Both the physicians — Dr. Richard Schwartz and Dr. John Croushorn — have served in the military, developed the inflatable abdominal aortic tourniquet for use in conflict situations after personally witnessing first-hand the massive damage that a well-placed bullet was capable of doing.
Before this invention, there was no suitable instrument designed to combat the injury, so soldiers were often forced to compress the wound by pressing a knee into the mid-abdominal area in order to retard bleeding. But this actually ended up blocking the passage of blood to the legs.
“There is no way to put a tourniquet around it, so soldiers are getting shot in this area and dying within several minutes,” said Dr. Richard Schwartz, Chairman of the Department of Emergency Medicine in the Medical College of Georgia at Georgia Health Sciences University.

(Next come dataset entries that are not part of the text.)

(* ===== verification/Mlsag.v ===== *)
(** MLSAG signatures of src/ringct/rctSigs.cpp: [MLSAG_Gen], [MLSAG_Ver], the matrices
    that [proveRctMG], [proveRctMGSimple], [verRctMG] and [verRctMGSimple] build for them
    and the share that [signMultisigMLSAG] adds, with the steps of the default device of
    src/device/device_default.cpp.

    [pk] is the matrix by columns, one column for every member of the ring. The first
    [dsRows] rows have a key image. The vector [toHash] is written anew in every round,
    so it is built as a list: the message and the entries of the rows in their order. *)
From S2P Require Import Prelude Pack Scalar Ge GeMult Crypto RctData Exc RctOps RingLoop Clsag.

Local Open Scope Z_scope.

Module Mlsag.
Import Pack Scalar Ge GeMult Crypto RctData Exc RctOps RingLoop Clsag.

Record mgSig := mk_mg { mg_ss : keyM; mg_cc : key; mg_II : keyV }.

(** ** The device *)

(** [a], [aG], [aHP] and [II]. *)
Definition mlsag_prepare (H xx : key) (tape : list key) : exc (key * key * key * key * list key) :=
  '(a, aG, tape) <~ call (skpkGen tape);
  aHP <~ scalarmultKey H a;
  II <~ scalarmultKey H xx;
  ret (a, aG, aHP, II, tape).

Definition mlsag_hash (toHash : keyV) : option key := hash_to_scalarV toHash.

Fixpoint mulsub_all (c : key) (xx alpha : keyV) : option keyV :=
  match xx, alpha with
  | x :: xx, a :: alpha => s ← sc_mulsub c x a; ss ← mulsub_all c xx alpha; Some (s :: ss)
  | _, _ => Some []
  end.

Definition mlsag_sign (c : key) (xx alpha : keyV) (rows dsRows : nat) (ss : keyV) : exc keyV :=
  _ <~ check (dsRows <=? rows)%nat;
  _ <~ check (length xx =? rows)%nat;
  _ <~ check (length alpha =? rows)%nat;
  _ <~ check (length ss =? rows)%nat;
  call (mulsub_all c xx alpha).

(** ** One round *)

Section Round.
Context (point_R : key -> key -> key -> list ge_cached -> exc key).

(** The entries of [toHash] for the rows of [Ip], with [R], and for the others, without. *)
Fixpoint free_entries (c_old : key) (pk ss : keyV) : exc keyV :=
  match pk, ss with
  | p :: pk, s :: ss =>
      L <~ addKeys2 s c_old p;
      rest <~ free_entries c_old pk ss;
      ret (p :: L :: rest)
  | _, _ => ret []
  end.

Fixpoint column_entries (c_old : key) (Ip : list (list ge_cached)) (pk ss : keyV) : exc keyV :=
  match Ip with
  | Ij :: Ip =>
      p <~ call (hd_error pk);
      s <~ call (hd_error ss);
      L <~ addKeys2 s c_old p;
      R <~ point_R s c_old p Ij;
      rest <~ column_entries c_old Ip (tail pk) (tail ss);
      ret (p :: L :: R :: rest)
  | [] => free_entries c_old pk ss
  end.
End Round.

(** [R] as [MLSAG_Gen] computes it, through the bytes of the hash point, and as [MLSAG_Ver] does. *)
Definition gen_R (s c_old p : key) (Ij : list ge_cached) : exc key :=
  Hi_p3 <~ call (hash_to_p3 p);
  Hi <~ call (ge_p3_tobytes Hi_p3);
  addKeys3 s Hi c_old Ij.

Definition ver_R (s c_old p : key) (Ij : list ge_cached) : exc key :=
  call (
    hash8_p3 ← hash_to_p3 p;
    R_p2 ← ge_double_scalarmult_precomp_vartime s hash8_p3 c_old Ij;
    ge_tobytes R_p2).

(** ** Generation *)

(** The rows of the signer with a key image: [alpha], the entries of [toHash], [rv.II] and [Ip]. *)
Fixpoint first_linked (kLRki : option multisig_kLRki) (dsRows : nat) (pk xx : keyV) (tape : list key)
  : exc (keyV * keyV * keyV * list (list ge_cached) * list key) :=
  match dsRows with
  | O => ret ([], [], [], [], tape)
  | S dsRows =>
      p <~ call (hd_error pk);
      x <~ call (hd_error xx);
      '(a, aG, aHP, II, tape) <~ (match kLRki with
        | Some ms => ret (ms_k ms, ms_L ms, ms_R ms, ms_ki ms, tape)
        | None =>
            Hi_p3 <~ call (hash_to_p3 p);
            Hi <~ call (ge_p3_tobytes Hi_p3);
            mlsag_prepare Hi x tape
        end);
      Ij <~ precomp II;
      '(alpha, th, IIs, Ip, tape) <~ first_linked kLRki dsRows (tail pk) (tail xx) tape;
      ret (a :: alpha, p :: aG :: aHP :: th, II :: IIs, Ij :: Ip, tape)
  end.

(** The other rows of the signer. *)
Fixpoint first_free (pk : keyV) (tape : list key) : exc (keyV * keyV * list key) :=
  match pk with
  | [] => ret ([], [], tape)
  | p :: pk =>
      '(a, aG, tape) <~ call (skpkGen tape);
      '(alpha, th, tape) <~ first_free pk tape;
      ret (a :: alpha, p :: aG :: th, tape)
  end.

Definition mlsag_round (message : key) (pk : keyM) (Ip : list (list ge_cached)) (i : nat) (c_old : key) (ss : keyV) : exc key :=
  col <~ call (pk !! i);
  entries <~ column_entries gen_R c_old Ip col ss;
  call (mlsag_hash (message :: entries)).

(** The signature and [*mscout]. *)
Definition MLSAG_Gen (message : key) (pk : keyM) (xx : keyV) (kLRki : option multisig_kLRki) (mscout : bool)
    (index dsRows : nat) (tape : list key) : exc (mgSig * key * list key) :=
  let cols := length pk in
  let multisig := match kLRki with Some _ => true | None => false end in
  _ <~ check (2 <=? cols)%nat;
  _ <~ check (index <? cols)%nat;
  pk0 <~ call (hd_error pk);
  let rows := length pk0 in
  _ <~ check (1 <=? rows)%nat;
  _ <~ check (forallb (fun col => length col =? rows)%nat (tail pk));
  _ <~ check (length xx =? rows)%nat;
  _ <~ check (dsRows <=? rows)%nat;
  _ <~ check ((multisig && mscout) || (negb multisig && negb mscout));
  _ <~ check (negb multisig || (dsRows =? 1)%nat);
  own <~ call (pk !! index);
  '(alpha, th, II, Ip, tape) <~ first_linked kLRki dsRows own xx tape;
  '(alpha', th', tape) <~ first_free (drop dsRows own) tape;
  c_old <~ call (mlsag_hash (message :: th ++ th'));
  let i := ((index + 1) mod cols)%nat in
  st <~ ring_loop (skvGen rows) (mlsag_round message pk Ip) cols index cols i
    (mk_ring c_old (replicate cols (replicate rows zero)) (if (i =? 0)%nat then Some c_old else None) tape);
  ss <~ call (r_s st !! index);
  ss <~ mlsag_sign (r_c st) xx (alpha ++ alpha') rows dsRows ss;
  cc <~ call (r_c1 st);
  ret (mk_mg (<[index := ss]> (r_s st)) cc II, r_c st, r_tape st).

(** ** Verification *)

(** [CHECK_AND_ASSERT_MES(c, false, ...)]. *)
Definition require (c : bool) (k : exc bool) : exc bool := if c then k else ret false.

(** The inner [None] of the result is a key image that is refused. *)
Fixpoint image_precomp (II : keyV) : exc (option (list (list ge_cached))) :=
  match II with
  | [] => ret (Some [])
  | ki :: II =>
      if key_eq ki identity then ret None else
      p <~ precomp ki;
      Ip <~ image_precomp II;
      ret (option_map (cons p) Ip)
  end.

(** [while (i < cols)], [None] when a challenge is zero. *)
Fixpoint mlsag_loop (message : key) (Ip : list (list ge_cached)) (pk ss : keyM) (c_old : key) : exc (option key) :=
  match pk with
  | [] => ret (Some c_old)
  | col :: pk =>
      s <~ call (hd_error ss);
      entries <~ column_entries ver_R c_old Ip col s;
      c <~ call (hash_to_scalarV (message :: entries));
      if key_eq c zero then ret None else
      mlsag_loop message Ip pk (tail ss) c
  end.

Definition MLSAG_Ver (message : key) (pk : keyM) (rv : mgSig) (dsRows : nat) : exc bool :=
  let cols := length pk in
  require (2 <=? cols)%nat (
  pk0 <~ call (hd_error pk);
  let rows := length pk0 in
  require (1 <=? rows)%nat (
  require (forallb (fun col => length col =? rows)%nat (tail pk)) (
  require (length (mg_II rv) =? dsRows)%nat (
  require (length (mg_ss rv) =? cols)%nat (
  require (forallb (fun col => length col =? rows)%nat (mg_ss rv)) (
  require (dsRows <=? rows)%nat (
  require (forallb (forallb (fun s => sc_check s =? 0)) (mg_ss rv)) (
  require (sc_check (mg_cc rv) =? 0) (
  o <~ image_precomp (mg_II rv);
  match o with
  | None => ret false
  | Some Ip =>
      o <~ mlsag_loop message Ip pk (mg_ss rv) (mg_cc rv);
      match o with
      | None => ret false
      | Some c => call (c ← sc_sub c (mg_cc rv); Some (sc_isnonzero c =? 0))
      end
  end))))))))).

(** ** The matrices of the RingCT signatures *)

(** The last entry of a column: the commitments of the inputs, less those of the outputs and the fee. *)
Fixpoint add_masks (acc : key) (ks : list ctkey) : exc key :=
  match ks with
  | [] => ret acc
  | k :: ks => acc <~ addKeys acc (mask k); add_masks acc ks
  end.

Fixpoint sub_masks (acc : key) (ks : list ctkey) : exc key :=
  match ks with
  | [] => ret acc
  | k :: ks => acc <~ subKeys acc (mask k); sub_masks acc ks
  end.

Definition full_column (outPk : list ctkey) (txnFeeKey : key) (col : list ctkey) : exc keyV :=
  last <~ add_masks identity col;
  last <~ sub_masks last outPk;
  last <~ subKeys last txnFeeKey;
  ret (map dest col ++ [last]).

Fixpoint full_matrix (outPk : list ctkey) (txnFeeKey : key) (pubs : list (list ctkey)) : exc keyM :=
  match pubs with
  | [] => ret []
  | col :: pubs => c <~ full_column outPk txnFeeKey col; M <~ full_matrix outPk txnFeeKey pubs; ret (c :: M)
  end.

Fixpoint sc_add_all (acc : key) (ks : list ctkey) : option key :=
  match ks with
  | [] => Some acc
  | k :: ks => acc ← sc_add acc (mask k); sc_add_all acc ks
  end.

Fixpoint sc_sub_all (acc : key) (ks : list ctkey) : option key :=
  match ks with
  | [] => Some acc
  | k :: ks => acc ← sc_sub acc (mask k); sc_sub_all acc ks
  end.

Definition proveRctMG (message : key) (pubs : list (list ctkey)) (inSk outSk outPk : list ctkey) (kLRki : option multisig_kLRki)
    (mscout : bool) (index : nat) (txnFeeKey : key) (tape : list key) : exc (mgSig * key * list key) :=
  let multisig := match kLRki with Some _ => true | None => false end in
  _ <~ check (1 <=? length pubs)%nat;
  pubs0 <~ call (hd_error pubs);
  let rows := length pubs0 in
  _ <~ check (1 <=? rows)%nat;
  _ <~ check (forallb (fun col => length col =? rows)%nat (tail pubs));
  _ <~ check (length inSk =? rows)%nat;
  _ <~ check (length outSk =? length outPk)%nat;
  _ <~ check ((multisig && mscout) || (negb multisig && negb mscout));
  M <~ full_matrix outPk txnFeeKey pubs;
  sk <~ call (s ← sc_add_all sc_0 inSk; sc_sub_all s outSk);
  MLSAG_Gen message M (map dest inSk ++ [sk]) kLRki mscout index rows tape.

Fixpoint simple_matrix (Cout : key) (pubs : list ctkey) : exc keyM :=
  match pubs with
  | [] => ret []
  | k :: pubs => c <~ subKeys (mask k) Cout; M <~ simple_matrix Cout pubs; ret ([dest k; c] :: M)
  end.

Definition proveRctMGSimple (message : key) (pubs : list ctkey) (inSk : ctkey) (a Cout : key) (kLRki : option multisig_kLRki)
    (mscout : bool) (index : nat) (tape : list key) : exc (mgSig * key * list key) :=
  let multisig := match kLRki with Some _ => true | None => false end in
  _ <~ check (1 <=? length pubs)%nat;
  _ <~ check ((multisig && mscout) || (negb multisig && negb mscout));
  sk1 <~ call (sc_sub (mask inSk) a);
  M <~ simple_matrix Cout pubs;
  MLSAG_Gen message M [dest inSk; sk1] kLRki mscout index 1 tape.

Definition verRctMG (mg : mgSig) (pubs : list (list ctkey)) (outPk : list ctkey) (txnFeeKey message : key) : exc bool :=
  require (1 <=? length pubs)%nat (
  pubs0 <~ call (hd_error pubs);
  let rows := length pubs0 in
  require (1 <=? rows)%nat (
  require (forallb (fun col => length col =? rows)%nat (tail pubs)) (
  M <~ full_matrix outPk txnFeeKey pubs;
  MLSAG_Ver message M mg rows))).

Fixpoint ver_simple_matrix (Ccached : ge_cached) (pubs : list ctkey) : exc keyM :=
  match pubs with
  | [] => ret []
  | k :: pubs =>
      p3 <~ ge_frombytes_vartime (mask k);
      c <~ call (p1 ← ge_sub p3 Ccached; p3 ← ge_p1p1_to_p3 p1; ge_p3_tobytes p3);
      M <~ ver_simple_matrix Ccached pubs;
      ret ([dest k; c] :: M)
  end.

Definition verRctMGSimple (message : key) (mg : mgSig) (pubs : list ctkey) (C : key) : option bool :=
  catch (require (1 <=? length pubs)%nat (
    Cp3 <~ ge_frombytes_vartime C;
    Ccached <~ call (ge_p3_to_cached Cp3);
    M <~ ver_simple_matrix Ccached pubs;
    MLSAG_Ver message M mg 1)) false.

(** ** Multisig *)

(** The loop of [signMultisigMLSAG] for one signature. *)
Definition mg_share (mg : mgSig) (index : nat) (c secret_key k : key) : option mgSig :=
  diff ← sc_mulsub c secret_key k;
  col ← mg_ss mg !! index;
  old ← hd_error col;
  s ← sc_add old diff;
  Some (mk_mg (<[index := s :: tail col]> (mg_ss mg)) (mg_cc mg) (mg_II mg)).
End Mlsag.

However, the wedge-shaped invention is designed to be wrapped around the abdomen and inflated with a hand pump. Once it has been inflated, the tourniquet slows blood flow by squeezing the damaged blood vessels, giving the medical crew much-needed time to stop the bleeding.
“By effectively cross-clamping the aorta with the abdominal aortic tourniquet, you are essentially turning the faucet off,” said Dr. John Croushorn, Chairman of the Department of Emergency Medicine at Trinity Medical Center in Birmingham, Alabama. “You are stopping the loss of blood from the broken and damaged blood vessels. You are buying the patient an additional hour of survival time based on blood loss.”
Published in The Express Tribune, January 21st, 2012.